-- Extracted data follows --

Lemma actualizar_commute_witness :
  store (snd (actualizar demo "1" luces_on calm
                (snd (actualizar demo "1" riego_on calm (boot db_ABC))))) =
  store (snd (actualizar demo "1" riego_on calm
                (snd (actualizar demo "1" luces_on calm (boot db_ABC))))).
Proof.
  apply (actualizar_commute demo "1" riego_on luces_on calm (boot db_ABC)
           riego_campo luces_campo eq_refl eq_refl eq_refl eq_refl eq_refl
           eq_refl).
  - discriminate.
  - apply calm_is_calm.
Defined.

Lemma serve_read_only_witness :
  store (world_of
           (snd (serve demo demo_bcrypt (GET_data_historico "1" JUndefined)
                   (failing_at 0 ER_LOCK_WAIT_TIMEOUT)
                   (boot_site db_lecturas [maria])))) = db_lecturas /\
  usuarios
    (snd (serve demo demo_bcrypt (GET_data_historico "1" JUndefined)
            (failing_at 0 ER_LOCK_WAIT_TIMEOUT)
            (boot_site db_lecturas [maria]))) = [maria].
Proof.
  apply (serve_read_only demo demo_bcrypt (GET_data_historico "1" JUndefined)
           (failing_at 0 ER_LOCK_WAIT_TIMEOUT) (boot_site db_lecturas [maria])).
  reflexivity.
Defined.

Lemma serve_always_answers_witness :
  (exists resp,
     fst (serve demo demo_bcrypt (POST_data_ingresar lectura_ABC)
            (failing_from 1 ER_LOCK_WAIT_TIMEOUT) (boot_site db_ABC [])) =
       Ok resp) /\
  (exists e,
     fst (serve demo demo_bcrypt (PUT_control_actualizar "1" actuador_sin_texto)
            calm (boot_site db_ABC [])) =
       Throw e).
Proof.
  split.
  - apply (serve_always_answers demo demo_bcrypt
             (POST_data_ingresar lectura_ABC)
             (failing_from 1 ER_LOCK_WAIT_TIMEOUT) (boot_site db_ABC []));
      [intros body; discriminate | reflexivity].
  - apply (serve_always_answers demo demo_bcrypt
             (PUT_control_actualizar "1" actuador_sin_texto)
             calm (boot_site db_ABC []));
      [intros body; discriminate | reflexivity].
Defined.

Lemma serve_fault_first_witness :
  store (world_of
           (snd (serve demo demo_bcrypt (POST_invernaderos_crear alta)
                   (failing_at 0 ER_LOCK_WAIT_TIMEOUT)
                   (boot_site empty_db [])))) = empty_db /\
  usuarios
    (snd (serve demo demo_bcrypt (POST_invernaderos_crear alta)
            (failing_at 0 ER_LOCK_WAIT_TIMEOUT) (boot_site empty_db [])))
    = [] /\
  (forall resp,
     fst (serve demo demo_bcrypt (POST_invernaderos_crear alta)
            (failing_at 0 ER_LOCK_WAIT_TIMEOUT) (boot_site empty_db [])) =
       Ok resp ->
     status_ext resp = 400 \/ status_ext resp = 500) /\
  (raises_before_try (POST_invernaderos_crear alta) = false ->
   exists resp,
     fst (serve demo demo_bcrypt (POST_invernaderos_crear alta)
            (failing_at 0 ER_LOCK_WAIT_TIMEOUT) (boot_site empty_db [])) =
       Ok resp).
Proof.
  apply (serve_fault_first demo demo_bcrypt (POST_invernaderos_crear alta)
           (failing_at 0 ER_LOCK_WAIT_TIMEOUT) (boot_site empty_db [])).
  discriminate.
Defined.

-- Extracted data concluded --
-- Extracted data follows --

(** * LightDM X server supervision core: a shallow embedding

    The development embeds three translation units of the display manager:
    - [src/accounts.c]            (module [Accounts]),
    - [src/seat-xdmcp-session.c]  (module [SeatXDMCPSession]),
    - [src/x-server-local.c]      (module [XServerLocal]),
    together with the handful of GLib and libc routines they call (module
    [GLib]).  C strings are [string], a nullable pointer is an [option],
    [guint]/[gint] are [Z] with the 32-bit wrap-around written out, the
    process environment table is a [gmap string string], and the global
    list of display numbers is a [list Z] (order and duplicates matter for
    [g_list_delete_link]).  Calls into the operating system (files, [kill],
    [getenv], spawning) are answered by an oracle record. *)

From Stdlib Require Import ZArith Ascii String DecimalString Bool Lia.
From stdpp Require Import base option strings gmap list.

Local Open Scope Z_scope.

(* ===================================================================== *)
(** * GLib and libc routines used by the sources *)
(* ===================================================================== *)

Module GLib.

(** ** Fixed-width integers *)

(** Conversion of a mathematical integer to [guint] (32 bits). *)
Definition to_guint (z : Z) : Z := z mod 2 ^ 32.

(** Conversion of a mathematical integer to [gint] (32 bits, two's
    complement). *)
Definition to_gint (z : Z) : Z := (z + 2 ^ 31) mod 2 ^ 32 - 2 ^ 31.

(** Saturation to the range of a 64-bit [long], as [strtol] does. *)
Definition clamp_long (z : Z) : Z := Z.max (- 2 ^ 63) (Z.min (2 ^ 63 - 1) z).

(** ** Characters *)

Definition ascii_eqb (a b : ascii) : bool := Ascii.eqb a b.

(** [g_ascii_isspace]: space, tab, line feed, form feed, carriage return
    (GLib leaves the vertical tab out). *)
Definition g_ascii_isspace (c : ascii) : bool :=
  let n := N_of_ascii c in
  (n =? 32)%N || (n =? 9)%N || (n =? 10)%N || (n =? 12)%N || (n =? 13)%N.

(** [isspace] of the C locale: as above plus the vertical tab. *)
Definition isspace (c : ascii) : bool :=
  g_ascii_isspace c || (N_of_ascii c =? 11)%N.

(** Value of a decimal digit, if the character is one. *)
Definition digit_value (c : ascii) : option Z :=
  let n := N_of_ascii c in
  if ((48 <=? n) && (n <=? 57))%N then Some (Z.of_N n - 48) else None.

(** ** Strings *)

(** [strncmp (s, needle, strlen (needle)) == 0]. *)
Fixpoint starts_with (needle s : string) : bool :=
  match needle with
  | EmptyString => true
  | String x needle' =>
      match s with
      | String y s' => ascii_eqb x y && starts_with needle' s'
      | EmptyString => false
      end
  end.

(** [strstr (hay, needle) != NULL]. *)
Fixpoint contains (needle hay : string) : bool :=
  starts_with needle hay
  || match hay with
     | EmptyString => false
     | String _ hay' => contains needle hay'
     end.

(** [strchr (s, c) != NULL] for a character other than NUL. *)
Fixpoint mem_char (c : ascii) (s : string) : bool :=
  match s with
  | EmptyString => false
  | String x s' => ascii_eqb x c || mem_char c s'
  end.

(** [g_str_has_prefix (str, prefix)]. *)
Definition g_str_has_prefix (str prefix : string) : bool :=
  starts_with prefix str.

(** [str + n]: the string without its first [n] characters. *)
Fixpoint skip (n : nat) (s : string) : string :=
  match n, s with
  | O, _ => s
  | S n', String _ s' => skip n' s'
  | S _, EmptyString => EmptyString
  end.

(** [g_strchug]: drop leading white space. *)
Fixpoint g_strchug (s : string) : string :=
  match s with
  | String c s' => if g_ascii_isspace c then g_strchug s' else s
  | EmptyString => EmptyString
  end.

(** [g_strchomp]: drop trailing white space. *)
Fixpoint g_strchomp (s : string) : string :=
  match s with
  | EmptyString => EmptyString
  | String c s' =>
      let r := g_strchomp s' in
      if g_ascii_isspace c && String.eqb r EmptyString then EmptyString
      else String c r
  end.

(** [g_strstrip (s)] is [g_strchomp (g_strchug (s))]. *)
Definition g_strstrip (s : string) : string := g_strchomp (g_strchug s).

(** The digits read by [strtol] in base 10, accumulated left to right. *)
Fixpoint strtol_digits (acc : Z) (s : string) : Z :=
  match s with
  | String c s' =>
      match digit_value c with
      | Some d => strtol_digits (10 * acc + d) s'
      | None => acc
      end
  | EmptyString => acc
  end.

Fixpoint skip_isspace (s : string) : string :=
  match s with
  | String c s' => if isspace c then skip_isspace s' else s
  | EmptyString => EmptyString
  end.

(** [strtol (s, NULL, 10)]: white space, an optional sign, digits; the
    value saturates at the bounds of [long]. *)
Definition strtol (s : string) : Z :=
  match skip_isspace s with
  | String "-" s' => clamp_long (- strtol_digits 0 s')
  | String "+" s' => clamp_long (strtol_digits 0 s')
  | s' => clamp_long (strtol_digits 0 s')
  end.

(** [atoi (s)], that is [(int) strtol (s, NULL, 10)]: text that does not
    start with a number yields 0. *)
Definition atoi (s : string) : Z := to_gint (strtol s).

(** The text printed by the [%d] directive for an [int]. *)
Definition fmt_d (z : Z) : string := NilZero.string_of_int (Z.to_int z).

-- Extracted data concluded --
-- Extracted data follows --

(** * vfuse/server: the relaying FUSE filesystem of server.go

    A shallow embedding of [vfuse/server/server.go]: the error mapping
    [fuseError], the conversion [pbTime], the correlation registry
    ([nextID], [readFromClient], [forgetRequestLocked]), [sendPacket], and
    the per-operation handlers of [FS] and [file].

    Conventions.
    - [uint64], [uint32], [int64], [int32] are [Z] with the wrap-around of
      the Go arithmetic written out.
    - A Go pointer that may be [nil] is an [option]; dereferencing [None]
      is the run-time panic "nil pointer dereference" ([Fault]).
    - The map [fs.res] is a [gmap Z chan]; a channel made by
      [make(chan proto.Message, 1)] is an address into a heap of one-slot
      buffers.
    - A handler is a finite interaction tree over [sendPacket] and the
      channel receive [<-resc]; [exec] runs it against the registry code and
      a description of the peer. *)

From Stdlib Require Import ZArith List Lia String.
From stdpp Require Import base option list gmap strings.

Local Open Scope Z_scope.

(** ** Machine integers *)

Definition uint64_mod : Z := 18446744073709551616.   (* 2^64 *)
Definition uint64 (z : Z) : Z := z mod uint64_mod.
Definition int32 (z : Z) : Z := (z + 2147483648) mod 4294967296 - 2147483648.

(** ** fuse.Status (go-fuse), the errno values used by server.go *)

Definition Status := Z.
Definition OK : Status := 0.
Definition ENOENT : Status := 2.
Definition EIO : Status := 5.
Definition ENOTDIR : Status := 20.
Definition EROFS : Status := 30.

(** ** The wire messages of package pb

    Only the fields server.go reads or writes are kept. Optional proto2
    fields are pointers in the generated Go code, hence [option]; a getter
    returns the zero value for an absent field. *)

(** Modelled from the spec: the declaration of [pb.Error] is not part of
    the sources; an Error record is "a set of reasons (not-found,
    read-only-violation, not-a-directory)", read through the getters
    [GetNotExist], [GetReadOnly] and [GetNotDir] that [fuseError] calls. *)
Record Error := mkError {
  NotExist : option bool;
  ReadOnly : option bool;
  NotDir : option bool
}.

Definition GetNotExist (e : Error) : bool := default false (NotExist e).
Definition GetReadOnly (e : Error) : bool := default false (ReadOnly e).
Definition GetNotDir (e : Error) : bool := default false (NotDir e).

-- Extracted data concluded --

Each line containing the word "fuseError" needs to be copied from the data above.

    [fuseError], the conversion [pbTime], the correlation registry
    [GetNotExist], [GetReadOnly] and [GetNotDir] that [fuseError] calls. *)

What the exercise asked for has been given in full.